I have done it the same way. Increase the voltage till I get capture and leave it there. Just make sure you are getting good pulses with the rhythm.
 
The only way I know is what I was taught and I was taught slightly differently but as far as I know if you get capture and good pulses and are using the lowest current possible to keep capture life is good.

We start out bumping up pretty quickly until roughly 50mA then go up in 10mA a little slower until we get capture. We then come back down in 5mA increments until we lose capture then bump up very slowly in 5mA increments until we regain capture then go 5mA above where we regained capture.

The reason we were taught for coming back down is that a lot of people end up going up too fast and are using more mA then are actually required so our first rush up is to get in the area then the second time is the fine tuning. I'm not 100% sure on why we go 5mA above where we regain capture so maybe someone can answer that otherwise I'll ask on tuesday when we go back to class.
 
I usually start high at 60 and 60 and decrease. I have found patients usually require more than most initially think. As well not only verifying capture on the monitor but perfusion level. Remember, one may assume they have capture but really only have partial capture and muscular movement. Good assessment of the patients perfusion status needs to be evaluated.

I also believe in good sedation and providing analgesics. There is no reason to make the patient suffer during stimulation. Again, careful control to maintain hemodynamics along with sedation is crucial.

R/r 911
 
This is just my opinion, but I think you should dial up the current slowly. The faster you dial up the current, the more violent the skeletal muscle contractions. If you wait a few seconds between each increase, it's better tolerated by the patient. TCP is uncomfortable, but it's not unbearable, at least up to 120 mA. I think it's the psychological aspect that makes it seems much worse than it is (for both the patient and the caregiver).
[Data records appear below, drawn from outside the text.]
(* ===== verification/Ledger.v ===== *)
(** * Resources of a session

    The pages, ASIDs, tokens and file references a session holds are the ones its
    arrays record, along every path of [ud_prepare_pages] and [ud_free_pages],
    the error paths included. *)

From S2P Require Import Prelude Monad CMem Abi Layout PoolSlots RemoteCode Social Services Pool Kernel KernelLogic Session.

(** ** The session's arrays *)

Definition page_array (s : ud_session) : list Z :=
  s_empty_root s :: s_code s ++ s_stack s ++ s_args s ++ s_social_code s ++ s_social_stack s.
Definition asid_array (s : ud_session) : list Z := s_asid s ++ s_social_asid s.
Definition token_array (s : ud_session) : list Z := s_asid_token s ++ s_social_token s.

(** An imported table lies below the ASID field of a TTBR. *)
Definition extra_domain_fine (x : ud_social_extra_domain) : Prop :=
  extra_domain_ok x /\ Forall (fun t => 0 <= t < 2 ^ 48) (x_table_pa x).
Definition extra_fine (e : ud_social_extra) : Prop :=
  in_u64 (e_nonce e) /\ in_u32 (e_abi e) /\ in_u32 (e_domains e) /\
  length (e_domain e) = 4%nat /\ Forall extra_domain_fine (e_domain e).

Record sizes (s : ud_session) : Prop := {
  sz_code : length (s_code s) = 4%nat; sz_stack : length (s_stack s) = 4%nat; sz_args : length (s_args s) = 4%nat;
  sz_social_code : length (s_social_code s) = 4%nat; sz_social_stack : length (s_social_stack s) = 4%nat;
  sz_asid : length (s_asid s) = 4%nat; sz_token : length (s_asid_token s) = 4%nat;
  sz_social_asid : length (s_social_asid s) = 4%nat; sz_social_token : length (s_social_token s) = 4%nat;
  sz_files : length (s_import_file s) = IMPORT_FILES;
  sz_initial : length (s_initial s) = 4%nat; sz_words : length (s_remote_words s) = 4%nat;
  sz_extra : extra_fine (s_social_extra s) }.
(* ===== verification/Connect.v ===== *)
(** * From request to connection

    The owner ([Owner], [Pool]) and the module ([Session]) meet in the region: what
    the owner publishes in answer to a request is what the module's commit accepts,
    in the multi-client and in the single-client protocol. *)

From Stdlib Require Import String.
From S2P Require Import Prelude Monad CMem Abi Layout PageWalk PoolSlots Arm64 RemoteCode Social RemoteSound Services Pool PoolPoll Kernel KernelLogic Session Ledger Device Commit Ready Gate Run Lifecycle Sessions Demo Guarantees Owner.

(** ** Writes whose places are known

    An interval (start, size) for each write: enough to read back any of them when
    the intervals are apart, whatever the bytes are. *)

Definition fits (w : write) (iv : Z * Z) : Prop := w.1 = iv.1 /\ Z.of_nat (length w.2) <= iv.2.
Definition apart (a n : Z) (iv : Z * Z) : bool := (a + n <=? iv.1) || (iv.1 + iv.2 <=? a).
Fixpoint separate (ivs : list (Z * Z)) : bool :=
  match ivs with
  | [] => true
  | iv :: ivs => forallb (apart iv.1 iv.2) ivs && separate ivs
  end.

Lemma writes_frame ws ivs m a n :
  Forall2 fits ws ivs -> forallb (apart a n) ivs = true -> load_bytes (apply_writes ws m) a n = load_bytes m a n.
Proof.
  intros H. revert m. induction H as [|w iv ws ivs [Hs Hl] _ IH]; intros m; [done|]. cbn [forallb]. intros [Ha Hr]%andb_true_iff.
  change (apply_writes (w :: ws) m) with (apply_writes ws (store_bytes m w.1 w.2)). rewrite IH by done.
  apply load_store_other. unfold disjoint_ranges, apart in *. lia.
Qed.

Lemma writes_load ws ivs m i w :
  Forall2 fits ws ivs -> separate ivs = true -> ws !! i = Some w ->
  load_bytes (apply_writes ws m) w.1 (Z.of_nat (length w.2)) = w.2.
Proof.
  intros H. revert m i. induction H as [|w' iv ws ivs [Hs Hl] Hf IH]; intros m i; [done|]. cbn [separate].
  intros [Ha Hr]%andb_true_iff Hi. change (apply_writes (w' :: ws) m) with (apply_writes ws (store_bytes m w'.1 w'.2)).
  destruct i as [|i]; [|by eapply IH]. injection Hi as ->.
  rewrite (writes_frame _ _ _ _ _ Hf); [by apply load_store_same|]. rewrite forallb_forall in *. intros x Hx.
  specialize (Ha x Hx). unfold apart in *. lia.
Qed.

Lemma writes_struct {A} `{CStruct A} ws ivs m i a (v : A) :
  Forall2 fits ws ivs -> separate ivs = true -> ws !! i = Some (wstruct a v) -> struct_ok v ->
  ld_struct A (apply_writes ws m) a = v.
Proof.
  intros Hf Hs Hi Hv. pose proof (writes_load _ _ m _ _ Hf Hs Hi) as Hl. cbn [wstruct fst snd] in Hl.
  rewrite enc_struct_length in Hl by done. unfold ld_struct. rewrite Hl, dec_enc_fields by by apply fields_ok.
  by apply of_fields_fields.
Qed.

Lemma writes_frame_struct {A} `{CStruct A} ws ivs m a :
  Forall2 fits ws ivs -> forallb (apart a (sizeof A)) ivs = true ->
  ld_struct A (apply_writes ws m) a = ld_struct A m a.
Proof. intros Hf Ha. unfold ld_struct. by rewrite (writes_frame _ _ _ _ _ Hf). Qed.

(** ** What the owner prepares for many clients *)

(** A bundle as the owner reads it from a file. *)
Definition bundle_ok (b : ud_remote_bundle) : Prop :=
  struct_ok (b_manifest b) /\ length (b_image b) = 4%nat /\
  Forall (fun ws => length ws = 32%nat /\ Forall in_u32 ws) (b_image b).
Lemma step_result {S R} (f : MS S R) k r : (f k).1 = r -> f k = (r, (f k).2).
Proof. intros <-. by destruct (f k). Qed.

Lemma demo_alloc_result : (alloc demo_allocator 100 demo_arena).1 = inl (buffer_of 0x442140 128).
Proof. vm_compute. reflexivity. Qed.
Lemma demo_ref_result : (add_ref (buffer_of 0x442140 128) demo_one_block).1 = inl tt.
Proof. vm_compute. reflexivity. Qed.

Lemma demo_reaches : reaches demo_allocator (fun _ => 0) (mk_holders demo_shared [0x442140; 0x442140]).
Proof.
  exists demo_arena. split; [apply step_result; vm_compute; reflexivity|].
  apply (rtc_l _ _ (mk_holders demo_one_block [0x442140])).
  - exact (hold_alloc demo_allocator _ _ 100 0x442140 128 demo_one_block (step_result _ _ _ demo_alloc_result)).
  - apply rtc_once.
    refine (hold_ref demo_allocator _ _ 0x442140 128 demo_shared _ _ (step_result _ _ _ demo_ref_result)); [left|vm_compute; reflexivity].
Qed.

Lemma allocator_is_safe_witness : holders_safe demo_allocator (mk_holders demo_shared [0x442140; 0x442140]).
Proof.
  apply (allocator_is_safe demo_allocator (fun _ => 0)); [exact demo_placed|intros x; lia|exact demo_reaches].
Defined.
Lemma allocator_never_fails_witness : answers demo_allocator (mk_holders demo_shared [0x442140; 0x442140]).
Proof.
  apply (allocator_never_fails demo_allocator (fun _ => 0)); [exact demo_placed|intros x; lia|exact demo_reaches].
Defined.
Lemma wp_assign_storage m0 h R m f (Q : Z * Z * Z -> mem -> Prop) E :
  configured -> registry_is (fun _ => False) m0 h R m -> registry_inv h R -> slot_ok f ->
  E NO_SPACE m ->
  (forall h' R' i a n m', stored h R f h' R' i a n -> registry_is (fun _ => False) m0 h' R' m' -> Q (i, a, n) m') ->
  wp (assign_storage o f) Q E m.
Proof.
  intros Hcf Hs HI Hf HE HQ. pose proof (cf_region Hcf) as Hrg. pose proof (cf_arena Hcf) as Har. pose proof (ri_top _ _ HI) as Htop.
  pose proof (ri_top_align _ _ HI) as Hal. rewrite data_offset_val in *. unfold sizeof_arena in *.
  unfold assign_storage. wp_step. eapply wp_entry_at; [done|done|]. destruct (e_inbox_offset (R f) =? 0) eqn:Ez; bprop.
  - wp_step. eapply wp_header_at; [done|]. cbv zeta.
    assert (Ha : u64 (mh_next_free_offset h + sizeof_inbox + 63) .& (2 ^ 64 - 64) = mh_next_free_offset h + sizeof_inbox).
    { apply (align64_val (mh_next_free_offset h + sizeof_inbox)); rewrite sizeof_inbox_val; [lia|]. rewrite Zplus_mod, Hal. reflexivity. }
    rewrite Ha. set (a := mh_next_free_offset h + sizeof_inbox). wp_step. wp_step; [done|]. bprop.
    assert (Hroom : a + ro_arena_bytes o <= ro_region_bytes o /\ u64 (a + ro_arena_bytes o) = a + ro_arena_bytes o).
    { subst a. rewrite sizeof_inbox_val in *. rewrite u64_id in * by (unfold in_u64; lia). done. }
    destruct Hroom as [Hroom Hu]. rewrite Hu. wp_step. eapply wp_set_header; [done| |].
    { pose proof (registry_header_ok _ _ _ _ _ Hs) as Hok. rewrite machine_header_ok_spec in Hok |- *. destruct Hok as (?&?&?&?&?&?&?&?&?&?&?&?&?).
      do 11 (split; [assumption|]). split; [apply field_u64; simpl; subst a; rewrite sizeof_inbox_val in *; unfold in_u64; lia|assumption]. }
    intros m1 Hs1. wp_step. eapply wp_set_entry; [done|done| |].
    { pose proof (registry_entry_ok _ _ _ _ _ _ Hs Hf) as Hok. rewrite entry_ok_spec in Hok |- *. destruct Hok as (?&?&?&?&?&?&?&?&?&?).
      do 6 (split; [assumption|]). simpl. subst a. rewrite sizeof_inbox_val in *.
      repeat (split; [apply field_u64; unfold in_u64; lia|]). assumption. }
    intros m2 Hs2. wp_step. pose proof (new_storage_inv h R f Hcf HI Hf Ez Hroom) as HI2. eapply HQ; [|exact Hs2].
    split; [exact HI2| | | |lia].
    + intros s Hne. by rewrite fn_set_ne.
    + by rewrite fn_set_eq.
    + destruct (ri_slot _ _ HI2 f Hf) as [[Hz _]|[? _]]; [|done]. rewrite fn_set_eq in Hz. simpl in Hz. lia.
  - wp_step. eapply (HQ h R); [|done]. split; [done|done| | |done]; [by rewrite same_storage|].
    destruct (ri_slot _ _ HI f Hf) as [[? _]|[? _]]; done.
Qed.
It is not a simple matter to identify electrical capture on the monitor. See my recent article the problem of false capture to see what I'm talking about. For true electrical capture, you should have a wide QRS complex with a tall, broad T wave. Don't think in terms of a "tall" QRS complex, because false capture (Bob Page calls it echo distortion) get's taller as you dial up the current.

If you are skilled enough at ECG interpretation to see the trasition from false capture to true electrical capture, then I agree with going up and down the capture threshhold until you know the exact mA that you achieve and lose electrical capture. It's not the same number! You might capture at 120 mA and lose it at 90 mA. For this reason, I don't personally think it's necessary to pace at 125 mA for a patient who captures at 120 mA, but to each his own. I know it's the common practice (although I believe we're shocking a lot more patients than we're pacing in the prehospital setting).
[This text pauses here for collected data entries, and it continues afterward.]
(** Dropping a mapping that nobody has listed. *)
Lemma ctx_ok_drop hs k b m :
  ctx_ok hs k -> c_live k !! b = Some m -> c_local k <> Some b -> (forall r, r ∈ c_mappings k -> rm_base r <> b) ->
  ctx_ok hs k.{ c_live := delete b (c_live k) } /\ forall m' b', maps k m' b' -> maps k.{ c_live := delete b (c_live k) } m' b'.
Proof.
  intros [(b0&Hl&Hlv) Hm Hn Hh Hf] Hb Hnl Hnm. split; [split; simpl|].
  - exists b0. split; [done|]. rewrite lookup_delete_ne; [done|]. congruence.
  - intros r Hr. rewrite lookup_delete_ne; [by apply Hm|]. intros Hb'. by apply (Hnm r Hr).
  - done.
  - done.
  - intros b' m' [_ Hb']%lookup_delete_Some. by apply (Hf b' m').
  - intros m' b' [Hb' Hor]. split; [|exact Hor]. simpl. rewrite lookup_delete_ne; [done|]. intros <-.
    destruct Hor as [[_ ?]|(r&Hr&_&Er)]; [done|by apply (Hnm r Hr)].
Qed.

Definition mapped_more (hs : list Z) (k : cstate) (m : Z) (r : option Z) (k' : cstate) : Prop :=
  frame k k' /\ (forall m' b, maps k m' b -> maps k' m' b) /\
  match r with
  | Some b => ctx_ok (m :: hs) k' /\ maps k' m b
  | None => ctx_ok hs k' /\ m <> own /\ find_mapping m (c_mappings k') = None
  end.

Lemma wp_acquire_known hs k m r (Q : option Z -> cstate -> Prop) E :
  ctx_ok hs k -> m <> own -> find_mapping m (c_mappings k) = Some r -> Z.of_nat (length hs) < SIZE_MAX ->
  (forall k', mapped_more hs k m (Some (rm_base r)) k' -> Q (Some (rm_base r)) k') ->
  wp (if rm_references r =? SIZE_MAX then ret None else
      set_mapping m (fun r => Some r.{ rm_references := rm_references r + 1 }) ;; ret (Some (rm_base r))) Q E k.
Proof.
  intros Hok Hne Hf Hlen HQ. pose proof (find_mapping_spec m (c_mappings k)) as Hr. rewrite Hf in Hr. destruct Hr as [Hr Em].
  pose proof Hok as Hok0. destruct Hok as [(b0&Hl&Hlv) Hm Hn Hh Hfr]. destruct (Hm r Hr) as (Hlive&_&Hc). wp_step; bprop.
  { assert (count (rm_machine_id r) hs <= Z.of_nat (length hs)) by (unfold count; apply inj_le, length_filter). lia. }
  unfold set_mapping. repeat wp_step. apply HQ.
  set (f := fun r => Some r.{ rm_references := rm_references r + 1 }).
  assert (Hmaps : forall m' b, maps k m' b -> maps k.{ c_mappings := alter_mapping m f (c_mappings k) } m' b).
  { intros m' b [Hb Hor]. split; [done|]. destruct Hor as [?|(r'&Hr'&Er'&Eb)]; [by left|right]. simpl.
    destruct (decide (rm_machine_id r' = m)) as [Heq|Hneq].
    - eexists. split; [apply alter_mapping_spec; [done|right]; eexists; split; [exact Hr'|]; split; [exact Heq|reflexivity]|]. by simpl.
    - exists r'. split; [apply alter_mapping_spec; [done|]; by left|done]. }
  split; [done|]. split; [exact Hmaps|]. split.
  - split; simpl.
    + by exists b0.
    + intros r' [[Hr' Hm']|(r0&Hr0&Em0&[= <-])]%alter_mapping_spec; [|simpl|done].
      * rewrite count_cons, decide_False by done. by apply Hm.
      * destruct (Hm r0 Hr0) as (?&?&->). rewrite count_cons, decide_True by done. split; [done|]. split; [done|]. lia.
    + apply alter_mapping_nodup; [|done]. by intros ? ? [= <-].
    + intros m' [->|Hi]%elem_of_cons Hmo.
      * eexists. split; [apply alter_mapping_spec; [done|right]; eexists; split; [exact Hr|]; split; [exact Em|reflexivity]|]. by simpl.
      * destruct (Hh m' Hi Hmo) as (r'&Hr'&Er'). destruct (decide (m' = m)) as [->|Hmm].
        -- eexists. split; [apply alter_mapping_spec; [done|right]; eexists; split; [exact Hr'|]; split; [exact Er'|reflexivity]|]. by simpl.
        -- exists r'. split; [apply alter_mapping_spec; [done|]; left; split; [done|congruence]|done].
    + done.
  - apply Hmaps. split; [by rewrite <- Em|]. right. by exists r.
Qed.

Lemma wp_acquire_remote hs k m (Q : option Z -> cstate -> Prop) E :
  ctx_ok hs k -> Z.of_nat (length hs) < SIZE_MAX ->
  (forall r k', mapped_more hs k m r k' -> Q r k') -> E NAME_TOO_LONG k ->
  wp (acquire_remote_machine V cfg m) Q E k.
Proof.
  intros Hok Hlen HQ HE. unfold acquire_remote_machine. do 2 wp_step. wp_step; bprop.
  { subst m. wp_step. pose proof Hok as Hok0. destruct Hok as [(b0&Hl&Hlv) Hm Hn Hh Hfr]. rewrite Hl. apply HQ. split; [done|]. split; [done|].
    split; [|by split; [done|left]]. split; try done; [by exists b0| |].
    - intros r Hr. rewrite count_cons, decide_False by (by apply not_eq_sym, Hm). by apply Hm.
    - intros m' [->|?]%elem_of_cons ?; [done|by apply Hh]. }
  destruct (find_mapping m (c_mappings k)) as [r|] eqn:Ef; [apply (wp_acquire_known hs); [done..|]; intros k1 Hk1; by apply HQ|].
  unfold region_name. wp_step. case_match; [|by wp_step]. wp_step. wp_step.
  destruct (with_new_mapping hs k m Hok ltac:(done) Ef) as [H1 H2]. cbv zeta in H1, H2. set (k1 := (called k).{ c_live := <[c_calls k := m]> (c_live k) }) in *.
  apply wp_map; [wp_step; apply HQ; split; [done|]; split; [intros m' b; apply maps_same, called_same|]; split; [by apply (ctx_ok_same _ k _ (called_same k))|done]|].
  fold k1. assert (Hlive : c_live k1 !! c_calls k = Some m) by apply lookup_insert_eq.
  wp_step. apply wp_try. eapply wp_validate_mapping; [exact Hlive| |].
  - intros k' Hs. do 4 wp_step. apply HQ. destruct (H2 k'.{ c_mappings := c_mappings k' ++ [mk_mapping m (c_calls k) 1] }) as (Ha&Hb&Hc).
    { destruct Hs as (E1&E2&E3&E4&E5&E6). repeat split; simpl; try done. by rewrite E3. }
    split; [by destruct Hs as (_&?&_&?&?&_)|]. split; [exact Hc|]. by split.
  - intros e k' -> Hs. wp_step. destruct (H1 k' Hs) as [Hok' Hmp'].
    destruct Hs as (E1&E2&E3&E4&E5&E6). assert (Hlive' : c_live k' !! c_calls k = Some m) by by rewrite E1.
    assert (Hnone : find_mapping m (c_mappings k') = None) by by rewrite E3.
    destruct (ctx_ok_drop hs k' (c_calls k) m Hok' Hlive') as [Hd Hdm].
    { rewrite E2. intros Hloc. destruct (co_local _ _ Hok) as (b0&Hb0&Hl0). simpl in Hloc. assert (b0 = c_calls k) as -> by congruence.
      pose proof (co_fresh _ _ Hok _ _ Hl0). lia. }
    { intros r Hr Hb. rewrite E3 in Hr. destruct (co_map _ _ Hok r Hr) as (Hl0&_). rewrite Hb in Hl0. pose proof (co_fresh _ _ Hok _ _ Hl0). lia. }
    apply wp_unmap; [intros r _|]; wp_step; apply HQ; (split; [by split|]); (split; [intros m' b Hmb|split; [|by split]]).
    + by apply (maps_same k' _ _ _ (called_same k')), Hmp'.
    + by apply (ctx_ok_same _ k' _ (called_same k')).
    + apply (maps_same k'.{ c_live := delete (c_calls k) (c_live k') }); [|by apply Hdm, Hmp'].
      repeat split. simpl. lia.
    + eapply ctx_ok_same; [|exact Hd]. repeat split. simpl. lia.
Qed.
I certainly don't disagree with sedation for TCP! It makes you and your patient a lot more comfortable. By the way, if anyone has any strips of TCP, please scan them and share! It doesn't matter to me if you achieved true electrical capture or not. Either way, I think they're interesting case studies.
 
Hi Tom,

I have a great TCP strip of an unstable post cardiac arrest STEMI Pt, with an underlying high degree HB, that I flew to the cath lab about 4 weeks ago. I will get it scanned and post it to this tread but it will be a few days before I can do so. I will say that the Pt wouldn't of made it to the cath lab without being paced. I know the Pt had a successful drug eludeing stent placed and has been discharged from the hospital.